**TASK DIRECTIONS**
I'd like every line from the material below that has "using" in it.
Start of PROVIDED DATA
(* ===== verification/GoFloat.v ===== *)
(** * Go's [float64] and [float32]

    Go's floating-point types are IEEE 754 binary64 and binary32.  They are
    modelled by the Standard Library's executable specification [spec_float]
    with the precision and exponent range of each width, so that rounding,
    infinities, NaN and signed zeros behave as in the program.  The file holds
    the operations the hub and the agent use ([+], [-], [*], [/], comparisons,
    [max], [math.Round], conversions) and the order theory the components'
    proofs share. *)

From Stdlib Require Export SpecFloat.
From S2P Require Import Prelude.

Abbreviation f64 := spec_float.
Abbreviation f32 := spec_float.

(** ** Arithmetic *)

Definition f64_add : f64 → f64 → f64 := SFadd 53 1024.
Definition f64_sub : f64 → f64 → f64 := SFsub 53 1024.
Definition f64_mul : f64 → f64 → f64 := SFmul 53 1024.
Definition f64_div : f64 → f64 → f64 := SFdiv 53 1024.

Definition f32_add : f32 → f32 → f32 := SFadd 24 128.
Definition f32_div : f32 → f32 → f32 := SFdiv 24 128.

(** [float64(n)] and [float32(n)] for an integer [n], rounded to nearest even. *)
Definition f64_of_Z (z : Z) : f64 := binary_normalize 53 1024 z 0 false.
Definition f32_of_Z (z : Z) : f32 := binary_normalize 24 128 z 0 false.

Definition f64_zero : f64 := S754_zero false.

(** [float32(x)] and [float64(y)] between the two widths. *)
Definition f32_of_f64 (x : f64) : f32 :=
  match x with S754_finite s m e => binary_round 24 128 s m e | _ => x end.
Definition f64_of_f32 (x : f32) : f64 :=
  match x with S754_finite s m e => binary_round 53 1024 s m e | _ => x end.

(** ** Comparisons: [<], [<=], [==] of Go, false on NaN *)

Definition f64_lt (x y : f64) : bool := SFltb x y.
Definition f64_le (x y : f64) : bool := SFleb x y.
Definition f64_eq (x y : f64) : bool := SFeqb x y.

Definition is_nan (x : f64) : bool := match x with S754_nan => true | _ => false end.

(** The builtin [max]: NaN if an argument is NaN, and [max(-0, 0) = 0]. *)
Definition f64_max (x y : f64) : f64 :=
  if is_nan x || is_nan y then S754_nan
  else if f64_lt x y then y
  else if f64_lt y x then x
  else match x, y with S754_zero true, S754_zero false => y | _, _ => x end.

Definition f64_max3 (x y z : f64) : f64 := f64_max (f64_max x y) z.

(** ** Rounding and truncation *)

(** [math.Round]: to the nearest integer, halves away from zero. *)
Definition f64_round (x : f64) : f64 :=
  match x with
  | S754_finite s m e =>
      if (0 <=? e)%Z then x
      else match ((Zpos m * 2 + 2 ^ (- e)) / 2 ^ (- e + 1))%Z with
           | Zpos q => binary_round 53 1024 s q 0
           | _ => S754_zero s
           end
  | _ => x
  end.

(** The integer part, toward zero; [None] for infinities and NaN. *)
Definition f64_trunc (x : f64) : option Z :=
  match x with
  | S754_zero _ => Some 0%Z
  | S754_finite s m e =>
      let a := if (0 <=? e)%Z then (Zpos m * 2 ^ e)%Z else (Zpos m / 2 ^ (- e))%Z in
      Some (if s then (- a)%Z else a)
  | _ => None
  end.

(** [uint64(x)] and [uint8(x)]: the language fixes the result only when the
    truncated value fits; otherwise it depends on the implementation, which is
    a parameter. *)
Class FloatConv := { conv_oob : Z → f64 → Z }.

Definition f64_to_uint `{FloatConv} (w : Z) (x : f64) : Z :=
  match f64_trunc x with
  | Some z => if (0 <=? z)%Z && (z <? 2 ^ w)%Z then z else wrap w (conv_oob w x)
  | None => wrap w (conv_oob w x)
  end.

(** [int(x)], a 64-bit signed integer. *)
Definition f64_to_int `{FloatConv} (x : f64) : Z :=
  match f64_trunc x with
  | Some z => if (- 2 ^ 63 <=? z)%Z && (z <? 2 ^ 63)%Z then z else conv_oob 63 x
  | None => conv_oob 63 x
  end.

#[export] Instance zero_float_conv : FloatConv | 100 := {| conv_oob _ _ := 0%Z |}.

(** [twoDecimals]: [math.Round(value*100) / 100]; the hub's record manager and
    the agent's utilities define the same function. *)
Definition twoDecimals (value : f64) : f64 :=
  f64_div (f64_round (f64_mul value (f64_of_Z 100))) (f64_of_Z 100).

(** ** Order theory

    [SFcompare] is the lexicographic comparison of the triples [rank]. *)

Section order.
Local Open Scope Z_scope.

Definition rank (x : f64) : option (Z * Z * Z) :=
  match x with
  | S754_nan => None
  | S754_infinity true => Some (-2, 0, 0)
  | S754_finite true m e => Some (-1, - e, - Zpos m)
  | S754_zero _ => Some (0, 0, 0)
  | S754_finite false m e => Some (1, e, Zpos m)
  | S754_infinity false => Some (2, 0, 0)
  end.

Definition lex3 (a b : Z * Z * Z) : comparison :=
  match a, b with
  | (a1, a2, a3), (b1, b2, b3) =>
      match a1 ?= b1 with
      | Eq => match a2 ?= b2 with Eq => a3 ?= b3 | c => c end
      | c => c
      end
  end.

Definition lt3 (a b : Z * Z * Z) : Prop :=
  match a, b with
  | (a1, a2, a3), (b1, b2, b3) =>
      a1 < b1 ∨ (a1 = b1 ∧ (a2 < b2 ∨ (a2 = b2 ∧ a3 < b3)))
  end.

Lemma SFcompare_rank x y :
  SFcompare x y =
  match rank x, rank y with Some a, Some b => Some (lex3 a b) | _, _ => None end.
Proof.
  destruct x as [[]|[]| |[] m e], y as [[]|[]| |[] m' e']; try done; cbn -[Z.compare].
  rewrite Z.compare_opp, (Z.compare_antisym e e').
  by destruct (e ?= e').
Qed.

Lemma lex3_spec a b :
  match lex3 a b with Lt => lt3 a b | Eq => a = b | Gt => lt3 b a end.
Proof.
  destruct a as [[a1 a2] a3], b as [[b1 b2] b3]. unfold lex3, lt3.
  destruct (Z.compare_spec a1 b1); [|lia|lia].
  destruct (Z.compare_spec a2 b2); [|lia|lia].
  destruct (Z.compare_spec a3 b3); [|lia|lia]. by subst.
Qed.

Lemma lt3_irrefl a : ¬ lt3 a a.
Proof. destruct a as [[] ?]; simpl; lia. Qed.
Lemma lt3_asym a b : lt3 a b → ¬ lt3 b a.
Proof. destruct a as [[] ?], b as [[] ?]; simpl; lia. Qed.

Lemma f64_lt_rank x y :
  f64_lt x y = true ↔ ∃ a b, rank x = Some a ∧ rank y = Some b ∧ lt3 a b.
Proof.
  unfold f64_lt, SFltb. rewrite SFcompare_rank. split.
  - destruct (rank x) as [a|], (rank y) as [b|]; try done.
    pose proof (lex3_spec a b). destruct (lex3 a b); eauto; done.
  - intros (a&b&->&->&Hlt). pose proof (lex3_spec a b) as Hs.
    destruct (lex3 a b); [|done|].
    + subst. by apply lt3_irrefl in Hlt.
    + by apply lt3_asym in Hlt.
Qed.

Lemma f64_le_rank x y :
  f64_le x y = true ↔ ∃ a b, rank x = Some a ∧ rank y = Some b ∧ (lt3 a b ∨ a = b).
Proof.
  unfold f64_le, SFleb. rewrite SFcompare_rank. split.
  - destruct (rank x) as [a|], (rank y) as [b|]; try done.
    pose proof (lex3_spec a b). destruct (lex3 a b); eauto 7; done.
  - intros (a&b&->&->&Hle). pose proof (lex3_spec a b) as Hs.
    destruct (lex3 a b); [done|done|]. destruct Hle as [Hlt| ->].
    + by apply lt3_asym in Hlt.
    + by apply lt3_irrefl in Hs.
Qed.

Lemma f64_eq_rank x y :
  f64_eq x y = true ↔ ∃ a, rank x = Some a ∧ rank y = Some a.
Proof.
  unfold f64_eq, SFeqb. rewrite SFcompare_rank. split.
  - destruct (rank x) as [a|], (rank y) as [b|]; try done.
    pose proof (lex3_spec a b). destruct (lex3 a b); [subst; eauto|done|done].
  - intros (a&->&->). pose proof (lex3_spec a a) as Hs.
    destruct (lex3 a a); [done|by apply lt3_irrefl in Hs..].
Qed.

Lemma is_nan_rank x : is_nan x = true ↔ rank x = None.
Proof. by destruct x as [[]|[]| |[]]. Qed.
Lemma not_nan_rank x : is_nan x = false ↔ ∃ a, rank x = Some a.
Proof. destruct x as [[]|[]| |[]]; split; try naive_solver. Qed.
End order.

(** Reduce a goal on float comparisons to integer triples and [lia]. *)
Ltac f64_order :=
  repeat match goal with
  | H : f64_lt _ _ = true |- _ => apply f64_lt_rank in H
  | H : f64_le _ _ = true |- _ => apply f64_le_rank in H
  | H : f64_eq _ _ = true |- _ => apply f64_eq_rank in H
  | H : is_nan _ = false |- _ => apply not_nan_rank in H
  | H : is_nan _ = true |- _ => apply is_nan_rank in H
  | H : f64_lt _ _ ≠ true |- _ => rewrite f64_lt_rank in H
  | H : f64_le _ _ ≠ true |- _ => rewrite f64_le_rank in H
  | H : f64_lt _ _ = false |- _ => apply not_true_iff_false in H
  | H : f64_le _ _ = false |- _ => apply not_true_iff_false in H
  | |- f64_lt _ _ = true => apply f64_lt_rank
  | |- f64_le _ _ = true => apply f64_le_rank
  | |- f64_lt _ _ = false => apply not_true_iff_false; intros ?
  | |- f64_le _ _ = false => apply not_true_iff_false; intros ?
  end;
  destruct_and?; destruct_or?;
  repeat match goal with H : ∃ _, _ |- _ => destruct H end;
  destruct_and?; simplify_eq;
  repeat match goal with
  | p : (Z * Z * Z)%type |- _ => destruct p as [[? ?] ?]
  end.

Lemma f64_le_refl x : is_nan x = false → f64_le x x = true.
Proof. intros ?. f64_order. eauto 7. Qed.

Lemma f64_lt_le x y : f64_lt x y = true → f64_le x y = true.
Proof. intros ?. f64_order. eauto 7. Qed.

Lemma f64_le_trans x y z : f64_le x y = true → f64_le y z = true → f64_le x z = true.
Proof.
  intros ??. f64_order. do 2 eexists. split_and!; [done..|].
  simpl in *. naive_solver lia.
Qed.

Lemma f64_lt_not_le x y : f64_lt x y = true → f64_le y x = false.
Proof. intros ?. f64_order. simpl in *. naive_solver lia. Qed.

Lemma f64_le_not_lt x y : f64_le x y = true → f64_lt y x = false.
Proof. intros ?. f64_order. simpl in *. naive_solver lia. Qed.

(** Away from NaN, [<] and [>=] are complementary. *)
Lemma f64_lt_negb_le x y :
  is_nan x = false → is_nan y = false → f64_lt x y = negb (f64_le y x).
Proof.
  intros [a Ha]%not_nan_rank [b Hb]%not_nan_rank.
  destruct (f64_lt x y) eqn:Hlt.
  - by rewrite (f64_lt_not_le _ _ Hlt).
  - destruct (f64_le y x) eqn:Hle; [done|]. exfalso.
    apply not_true_iff_false in Hlt, Hle. rewrite f64_lt_rank in Hlt.
    rewrite f64_le_rank in Hle. pose proof (lex3_spec a b) as Hs.
    destruct (lex3 a b); naive_solver.
Qed.

Lemma f64_lt_nan x y : f64_lt x y = true → is_nan x = false ∧ is_nan y = false.
Proof. by destruct x, y. Qed.
Lemma f64_le_nan x y : f64_le x y = true → is_nan x = false ∧ is_nan y = false.
Proof. by destruct x, y. Qed.

Lemma f64_max_nan x y : is_nan (f64_max x y) = is_nan x || is_nan y.
Proof.
  unfold f64_max. destruct (is_nan x || is_nan y) eqn:Hn; [done|].
  apply orb_false_iff in Hn as [Hx Hy].
  repeat case_match; try done; by destruct x as [[]| | |].
Qed.

Lemma f64_max_ub_l x y :
  is_nan x = false → is_nan y = false → f64_le x (f64_max x y) = true.
Proof.
  intros Hx Hy. unfold f64_max. rewrite Hx, Hy. simpl.
  destruct (f64_lt x y) eqn:H1; [by apply f64_lt_le|].
  destruct (f64_lt y x) eqn:H2; [by apply f64_le_refl|].
  destruct x as [[]| | |], y as [[]| | |]; try done; by apply f64_le_refl.
Qed.

Lemma f64_max_ub_r x y :
  is_nan x = false → is_nan y = false → f64_le y (f64_max x y) = true.
Proof.
  intros Hx Hy. unfold f64_max. rewrite Hx, Hy. simpl.
  destruct (f64_lt x y) eqn:H1; [by apply f64_le_refl|].
  destruct (f64_lt y x) eqn:H2; [by apply f64_lt_le|].
  rewrite f64_lt_negb_le in H1 by done. apply negb_false_iff in H1.
  destruct x as [[]| | |], y as [[]| | |]; done.
Qed.

Lemma f64_max_choice x y :
  is_nan x = false → is_nan y = false → f64_max x y = x ∨ f64_max x y = y.
Proof.
  intros Hx Hy. unfold f64_max. rewrite Hx, Hy. simpl.
  repeat case_match; auto.
Qed.

Lemma f64_max_lub x y z :
  f64_le x z = true → f64_le y z = true → f64_le (f64_max x y) z = true.
Proof.
  intros Hx Hy. pose proof (f64_le_nan _ _ Hx) as [? _].
  pose proof (f64_le_nan _ _ Hy) as [? _].
  destruct (f64_max_choice x y) as [-> | ->]; done.
Qed.

#[export] Hint Resolve f64_le_refl f64_lt_le f64_le_trans f64_max_ub_l f64_max_ub_r
  f64_max_lub : bantay.

(** ** Conversions *)

Lemma f64_to_uint_range `{FloatConv} w x : (0 ≤ w)%Z → in_range w (f64_to_uint w x).
Proof.
  intros Hw. unfold f64_to_uint.
  destruct (f64_trunc x) as [z|]; [|by apply wrap_range].
  destruct ((0 <=? z)%Z && (z <? 2 ^ w)%Z) eqn:Hz; [|by apply wrap_range].
  zbool. unfold in_range. lia.
Qed.

Example twoDecimals_ex :
  twoDecimals (f64_div (f64_of_Z 2) (f64_of_Z 3)) = f64_div (f64_of_Z 67) (f64_of_Z 100).
Proof. reflexivity. Qed.

(** ** Small integers are exact *)

Section exact.
Local Open Scope Z_scope.

Lemma digits2_pos_iter_xO k m :
  Zpos (digits2_pos (Pos.iter xO m k)) = Zpos (digits2_pos m) + Zpos k.
Proof.
  induction k as [|k IH] using Pos.peano_ind; [simpl; lia|].
  rewrite Pos.iter_succ. simpl. rewrite !Pos2Z.inj_succ. rewrite IH. lia.
Qed.

Lemma iter_xO_Z k m : Zpos (Pos.iter xO m k) = Zpos m * 2 ^ Zpos k.
Proof.
  induction k as [|k IH] using Pos.peano_ind; [change (2 ^ 1) with 2; simpl; lia|].
  rewrite Pos.iter_succ, Pos2Z.inj_succ, Z.pow_succ_r, Pos2Z.inj_xO, IH by lia. lia.
Qed.

Lemma digits2_pos_lower m : 2 ^ (Zpos (digits2_pos m) - 1) <= Zpos m.
Proof.
  induction m as [m IH|m IH|]; [| |done]; simpl digits2_pos;
    rewrite Pos2Z.inj_succ;
    replace (Z.succ (Zpos (digits2_pos m)) - 1)
      with (Z.succ (Zpos (digits2_pos m) - 1)) by lia;
    rewrite Z.pow_succ_r by lia; lia.
Qed.

Lemma digits2_pos_bound m w : Zpos m < 2 ^ w → 0 <= w → Zpos (digits2_pos m) <= w.
Proof.
  intros Hm Hw. pose proof (digits2_pos_lower m) as Hl.
  destruct (Z.le_gt_cases (Zpos (digits2_pos m)) w) as [|Hgt]; [done|].
  assert (2 ^ w <= 2 ^ (Zpos (digits2_pos m) - 1)) by (apply Z.pow_le_mono_r; lia). lia.
Qed.

(** A mantissa of exactly 53 digits at a normal exponent is left alone. *)
Lemma shr_fexp_53 m e :
  Zpos (digits2_pos m) = 53 → -1074 <= e →
  shr_fexp 53 1024 (Zpos m) e loc_Exact = (Build_shr_record (Zpos m) false false, e).
Proof.
  intros Hd He. unfold shr_fexp.
  replace (fexp 53 1024 (Zdigits2 (Zpos m) + e) - e) with 0; [done|].
  unfold fexp, emin, Zdigits2. rewrite Hd. lia.
Qed.

Lemma binary_round_aux_53 s m e :
  Zpos (digits2_pos m) = 53 → -1074 <= e <= 971 →
  binary_round_aux 53 1024 s (Zpos m) e loc_Exact = S754_finite s m e.
Proof.
  intros Hd He. unfold binary_round_aux. rewrite shr_fexp_53 by lia.
  cbn [shr_m loc_of_shr_record round_nearest_even]. rewrite shr_fexp_53 by lia.
  cbn [shr_m]. by rewrite (proj2 (Z.leb_le e (1024 - 53))) by lia.
Qed.

(** Integers below [2^53] convert to [float64] and back without loss. *)
Lemma f64_trunc_of_Z n : 0 <= n < 2 ^ 53 → f64_trunc (f64_of_Z n) = Some n.
Proof.
  intros [H0 Hn]. destruct n as [|m|]; [done| |lia].
  unfold f64_of_Z, binary_normalize, binary_round.
  pose proof (digits2_pos_bound m 53 Hn ltac:(lia)) as Hd.
  assert (fexp 53 1024 (Zpos (digits2_pos m) + 0) = Zpos (digits2_pos m) - 53) as ->.
  { unfold fexp, emin. lia. }
  unfold shl_align.
  destruct (Zpos (digits2_pos m) - 53 - 0) as [|p|p] eqn:Hs; [|lia|].
  - rewrite binary_round_aux_53 by lia. simpl. f_equal. lia.
  - rewrite binary_round_aux_53; [|rewrite digits2_pos_iter_xO; lia|lia].
    replace (Zpos (digits2_pos m) - 53) with (Zneg p) by lia.
    unfold f64_trunc. change (0 <=? Zneg p) with false. cbn iota.
    rewrite iter_xO_Z. change (- Zneg p) with (Zpos p).
    rewrite Z.div_mul; [done|]. apply Z.pow_nonzero; lia.
Qed.

Lemma f64_to_uint_of_Z `{FloatConv} w n :
  0 <= n < 2 ^ 53 → 53 <= w → f64_to_uint w (f64_of_Z n) = n.
Proof.
  intros Hn Hw. unfold f64_to_uint. rewrite f64_trunc_of_Z by done.
  assert (2 ^ 53 <= 2 ^ w) by (apply Z.pow_le_mono_r; lia).
  rewrite (proj2 (Z.leb_le 0 n)), (proj2 (Z.ltb_lt n (2 ^ w))) by lia. done.
Qed.

Lemma f64_to_int_of_Z `{FloatConv} n :
  0 <= n < 2 ^ 53 → f64_to_int (f64_of_Z n) = n.
Proof.
  intros Hn. unfold f64_to_int. rewrite f64_trunc_of_Z by done.
  rewrite (proj2 (Z.leb_le _ n)), (proj2 (Z.ltb_lt n _)) by lia. done.
Qed.

Lemma f64_of_Z_pos_neq0 n : 0 < n < 2 ^ 53 → f64_eq (f64_of_Z n) f64_zero = false.
Proof.
  intros Hn. apply not_true_iff_false. intros (a&Ha&Hz)%f64_eq_rank.
  pose proof (f64_trunc_of_Z n ltac:(lia)) as Ht. simpl in Hz. simplify_eq.
  destruct (f64_of_Z n) as [[]|[]| |[]]; simpl in *; simplify_eq; lia.
Qed.
End exact.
End of PROVIDED DATA
**COMPLETED TASK**
  induction k as [|k IH] using Pos.peano_ind; [simpl; lia|].
  induction k as [|k IH] using Pos.peano_ind; [change (2 ^ 1) with 2; simpl; lia|].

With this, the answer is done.